赤子の虎というのは、岩穴の巣に身を潜め、母親の帰りを待つ習性があるそうだが、なぜ森のど真ん中で彼の傍に居たのだろう。
身寄りの無い虎だったとか。
だとすれば、彼とは“同じ穴の狸”といったところか⋯⋯正確には虎だが。
正直、動物との融合は成功するとは思えなかったが、これは正しく絵に描いたような獣人。
「二足歩行になるか」
蚊の鳴くような声で呟いた旅人を尻目に、獣人は着々と歩みを進めていった。
「師匠は融合魔法を軽んじてましたけど、そのお陰で僕は救われたんですから」
「治癒魔法を習得していた方が手っ取り早い」
旅人の即答に、獣人は眉をひそめて
「その場合、僕は師匠から名前を付けて貰えませんよね」
と頬を膨らませた。
さて、突然ではあるが、ひとつ訂正がある。
今この場をもって、“平和な百年旅”は幕を下ろした様だ。
「師匠、質問があります」
突然足を止めた獣人に、旅人もその場で停止した。
尻尾も天を向いてぴたり、と固まっている。
「こいつの赤い印、やや左を目指せと仰いましたよね」
“こいつ”というのは、持たせた方位磁針のことだ。
赤い印は、北の印。
南東一直線に歩いてきたのだから、北西に戻るのが得策。
帰る地点に多少のずれはあるが、また知らない地域へと帰り着くのも悪くは無いので、毎度この方法をとっている。
「針がぐるぐると回っている場合はどうしましょうか」
あの日の夜には帰れる算段だった。
森は何度も闇に呑まれ、その度にこうして薪の暖に身体を休めている。
「お前が居てくれて助かったよ」
獣人が捕らえてくる動物たちのお陰で、二人が空腹に困ることは無かった。
「師匠の融合魔法あってこそですから」
「物理魔法なら方位磁針くらい直せたかもしれないな」
獣人の得意気な発言は、旅人の冷静さに上手く打ち消されてしまう。
そんな獣人を、旅人は愛おしく思った。
「僕たちは一体、どこに向かっているんでしょう」
三日三晩歩き続けているのだから、不安になるのもやむなしだろう。
「旅の目的は一旦忘れてくれて構わない」
その言葉に、獣人ははっと顔を上げた。
意外にも、彼の顔は優しく微笑んでいた。
「お前との出会いは、単なる偶然には思えないんだ」
瀕死の少年、赤子の虎、獣人の成功、狂った方位磁針。
「旅がようやく始まったような。それでいて、求めている答えは近くにも遠くにも感じる」
獣人には、旅人の考えはよく分からなかったが、彼の温かい表情に、心は呑み込まれていった。

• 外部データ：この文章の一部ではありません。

(** * emmon: embedded Linux system monitor

    A shallow embedding of the metrics acquisition pipeline
    ([monitor/system.go]), of the web adapter ([web/server.go]) and of the
    panels of the terminal adapter that show bytes, temperatures and pins
    ([terminal/ui.go]).

    Data.
    - Go strings are byte strings: [string] (a list of 8-bit [ascii]).
    - [float64] is the kernel's binary64 type [float]; [uint64] and [int]
      are [Z], kept in range by the parsers that produce them.
    - A slice is a list (the nil slice is the empty list), a Go map is a
      [gmap] (the nil map is the empty map).
    - A Go function returning a value and an error under the usual
      convention (the value with a nil error, or the zero value or nil
      pointer with an error) returns [Result T]: [Ok v] stands for [v] with
      a nil error, [Err e] for the error [e].

    Effects.
    - Code that talks to the operating system runs in the state monad [IO]
      over a [World]: the OS state it reads, a logical clock that advances
      by one with every call into the OS, and the logger's journal.
    - The OS state is what each interface answers; it stays the same while
      one computation runs.
    - The goroutines of the web server are a transition system: each
      goroutine has a program point, a step executes one statement.
    - What the terminal adapter draws is the list of its calls of
      [drawText]; a call of [fmt.Sprintf] is kept as format and arguments.

    Collaborators. The Go standard library is modelled as far as the
    monitor uses it ([strings], [bufio.Scanner], [strconv.ParseUint],
    [strconv.Atoi], on ASCII text and a 64-bit [int]); [strconv.ParseFloat],
    [json.Marshal] and the order of a range over a map are parameters. *)

From Stdlib Require Import ZArith Floats.PrimFloat Ascii.
From stdpp Require Import gmap strings list functions sorting.

#[local] Set Warnings "-clear-no-such-hyp".
#[local] Set Warnings "-notation-for-abbreviation".

(** ** Errors and results *)

Inductive Errno := ENOENT | EACCES | ENOTDIR | EISDIR | EIO.

Inductive error :=
  | PathError (op path : string) (errno : Errno)   (* *fs.PathError *)
  | NumError (func num : string) (range : bool)    (* *strconv.NumError *)
  | errorString (msg : string).                    (* fmt.Errorf, collaborators *)

Inductive Result (A : Type) :=
  | Ok (a : A)
  | Err (e : error).
Arguments Ok {A} a.
Arguments Err {A} e.

(** [os.IsNotExist]. *)
Definition os_IsNotExist (err : option error) : bool :=
  match err with
  | Some (PathError _ _ ENOENT) => true
  | _ => false
  end.

(** ** The parts of the Go standard library the monitor calls *)

(** [strings]: the ASCII white space table ([\t \n \v \f \r] and space).
    procfs and sysfs text is ASCII; a byte of 0x80 or more is an ordinary
    byte here. *)
Definition isSpace (c : ascii) : bool :=
  let n := N_of_ascii c in
  ((9 <=? n) && (n <=? 13) || (n =? 32))%N.

Definition bytes (s : string) : list ascii := String.list_ascii_of_string s.
Definition text (l : list ascii) : string := String.string_of_list_ascii l.

(** [strings.Fields]: the maximal runs of non-space bytes, in order.
    [cur] is the field being read, most recent byte first. *)
Fixpoint fieldsFrom (cur : list ascii) (s : list ascii) : list string :=
  match s with
  | [] => match cur with [] => [] | _ => [text (rev cur)] end
  | c :: s' =>
      if isSpace c then
        match cur with
        | [] => fieldsFrom [] s'
        | _ => text (rev cur) :: fieldsFrom [] s'
        end
      else fieldsFrom (c :: cur) s'
  end.

Definition strings_Fields (s : string) : list string := fieldsFrom [] (bytes s).

Fixpoint trimLeft (s : list ascii) : list ascii :=
  match s with
  | c :: s' => if isSpace c then trimLeft s' else s
  | [] => []
  end.

(** [strings.TrimSpace]. *)
Definition strings_TrimSpace (s : string) : string :=
  text (rev (trimLeft (rev (trimLeft (bytes s))))).

(** [strings.HasPrefix]. *)
Definition strings_HasPrefix (s prefix : string) : bool := String.prefix prefix s.

(** [strings.Split] with a one-byte separator: the pieces between the
    separators, empty pieces included. *)
Fixpoint splitFrom (sep : ascii) (cur : list ascii) (s : list ascii) : list string :=
  match s with
  | [] => [text (rev cur)]
  | c :: s' =>
      if Ascii.eqb c sep then text (rev cur) :: splitFrom sep [] s'
      else splitFrom sep (c :: cur) s'
  end.

Definition strings_Split (s : string) (sep : ascii) : list string :=
  splitFrom sep [] (bytes s).

(** [filepath.Join] of a directory and one entry name. The result of Go's
    [Join] is cleaned; a clean directory joined with the name of a directory
    entry is clean already. *)
Definition filepath_Join (dir name : string) : string := dir +:+ "/" +:+ name.

(** [bufio.Scanner] with the default split function [ScanLines].
    [rawLines] cuts the input at each newline; a last line without newline
    counts when it is not empty. *)
Fixpoint rawLinesFrom (cur : list ascii) (s : list ascii) : list (list ascii) :=
  match s with
  | [] => match cur with [] => [] | _ => [rev cur] end
  | c :: s' =>
      if Ascii.eqb c "010" then rev cur :: rawLinesFrom [] s'
      else rawLinesFrom (c :: cur) s'
  end.

Definition rawLines (data : string) : list (list ascii) := rawLinesFrom [] (bytes data).

(** [dropCR]: a line loses one trailing carriage return. *)
Definition dropCR (l : list ascii) : list ascii :=
  match rev l with
  | c :: r => if Ascii.eqb c "013" then rev r else l
  | [] => l
  end.

(** [bufio.MaxScanTokenSize]: the scanner gives up ([Scan] returns false,
    its error is [ErrTooLong]) at a line that does not fit its buffer. *)
Definition MaxScanTokenSize : nat := 64 * 1024.

Fixpoint scanWhileFits (ls : list (list ascii)) : list (list ascii) :=
  match ls with
  | [] => []
  | l :: ls' => if length l <? MaxScanTokenSize then l :: scanWhileFits ls' else []
  end.

(** The successive values of [scanner.Text()] while [scanner.Scan()] is true. *)
Definition scannerLines (data : string) : list string :=
  (fun l => text (dropCR l)) <$> scanWhileFits (rawLines data).

(** [strconv]: decimal digits. *)
Definition digitOf (c : ascii) : option Z :=
  let n := Z.of_N (N_of_ascii c) in
  if ((48 <=? n) && (n <=? 57))%Z then Some (n - 48)%Z else None.

Definition maxUint64 : Z := (2 ^ 64 - 1)%Z.

(** The digit loop of [strconv.ParseUint(s, 10, 64)]: [n] is the value read so
    far. A byte that is no digit is a syntax error; the loop stops with a
    range error as soon as the value leaves 64 bits, before it looks at the
    bytes that follow. *)
Inductive UintScan := UintValue (n : Z) | UintSyntax | UintRange.

Fixpoint parseUintLoop (n : Z) (s : list ascii) : UintScan :=
  match s with
  | [] => UintValue n
  | c :: s' =>
      match digitOf c with
      | None => UintSyntax
      | Some d =>
          if (maxUint64 / 10 + 1 <=? n)%Z then UintRange
          else
            let n1 := (n * 10 + d)%Z in
            if (maxUint64 <? n1)%Z then UintRange else parseUintLoop n1 s'
      end
  end.

(** [strconv.ParseUint(s, 10, 64)]: value and error, as Go returns both. *)
Definition strconv_ParseUint (s : string) : Z * option error :=
  match bytes s with
  | [] => (0%Z, Some (NumError "ParseUint" s false))
  | b =>
      match parseUintLoop 0 b with
      | UintValue n => (n, None)
      | UintSyntax => (0%Z, Some (NumError "ParseUint" s false))
      | UintRange => (maxUint64, Some (NumError "ParseUint" s true))
      end
  end.

(** The number a string of decimal digits denotes, after the digits that
    gave [acc]. *)
Fixpoint digitsValue (acc : Z) (ds : list ascii) : Z :=
  match ds with
  | [] => acc
  | c :: ds' => digitsValue (acc * 10 + default 0 (digitOf c))%Z ds'
  end.

(** [strconv.Atoi] on a 64-bit [int]: an optional sign, then digits. *)
Definition strconv_Atoi (s : string) : Result Z :=
  let b := bytes s in
  let '(neg, digits) :=
    match b with
    | c :: r => if Ascii.eqb c "-" then (true, r)
                else if Ascii.eqb c "+" then (false, r) else (false, b)
    | [] => (false, b)
    end in
  match digits with
  | [] => Err (NumError "Atoi" s false)
  | _ =>
      match parseUintLoop 0 digits with
      | UintValue n =>
          if neg then (if (2 ^ 63 <? n)%Z then Err (NumError "Atoi" s true) else Ok (- n)%Z)
          else (if (2 ^ 63 <=? n)%Z then Err (NumError "Atoi" s true) else Ok n)
      | UintSyntax => Err (NumError "Atoi" s false)
      | UintRange => Err (NumError "Atoi" s true)
      end
  end.

(** [strconv.Quote] of a plain string. *)
Definition quoted (s : string) : string :=
  String "034" (s +:+ String "034" EmptyString).

(** The text of [err.Error()], as the logger and [http.Error] print it. *)
Definition errnoText (e : Errno) : string :=
  match e with
  | ENOENT => "no such file or directory"
  | EACCES => "permission denied"
  | ENOTDIR => "not a directory"
  | EISDIR => "is a directory"
  | EIO => "input/output error"
  end.

Definition Error (e : error) : string :=
  match e with
  | PathError op path errno => op +:+ " " +:+ path +:+ ": " +:+ errnoText errno
  | NumError func num range =>
      "strconv." +:+ func +:+ ": parsing " +:+ quoted num +:+ ": "
      +:+ (if range then "value out of range" else "invalid syntax")
  | errorString msg => msg
  end.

「互いが互いを必要とする。そんな関係を築くのは容易なことでは無い」
旅人の言葉で気付かされた。
彼は辛かったのだろう。
苦しかったのだろう。
言葉面や声色で隠されていたに過ぎない、そんな些細で当たり前のことに。
「僕らの出会いは必然だったという訳ですか」
旅人は口元を緩め、顔を少し傾けた。
「目的は常に変化する。高い水準の正解に辿り着くための大切な過程さ」
だとすれば、現時点で旅人の目的は何に変化したのだろうか。
獣人の考えを見通すように、旅人は彼の頭に優しく手を置いた。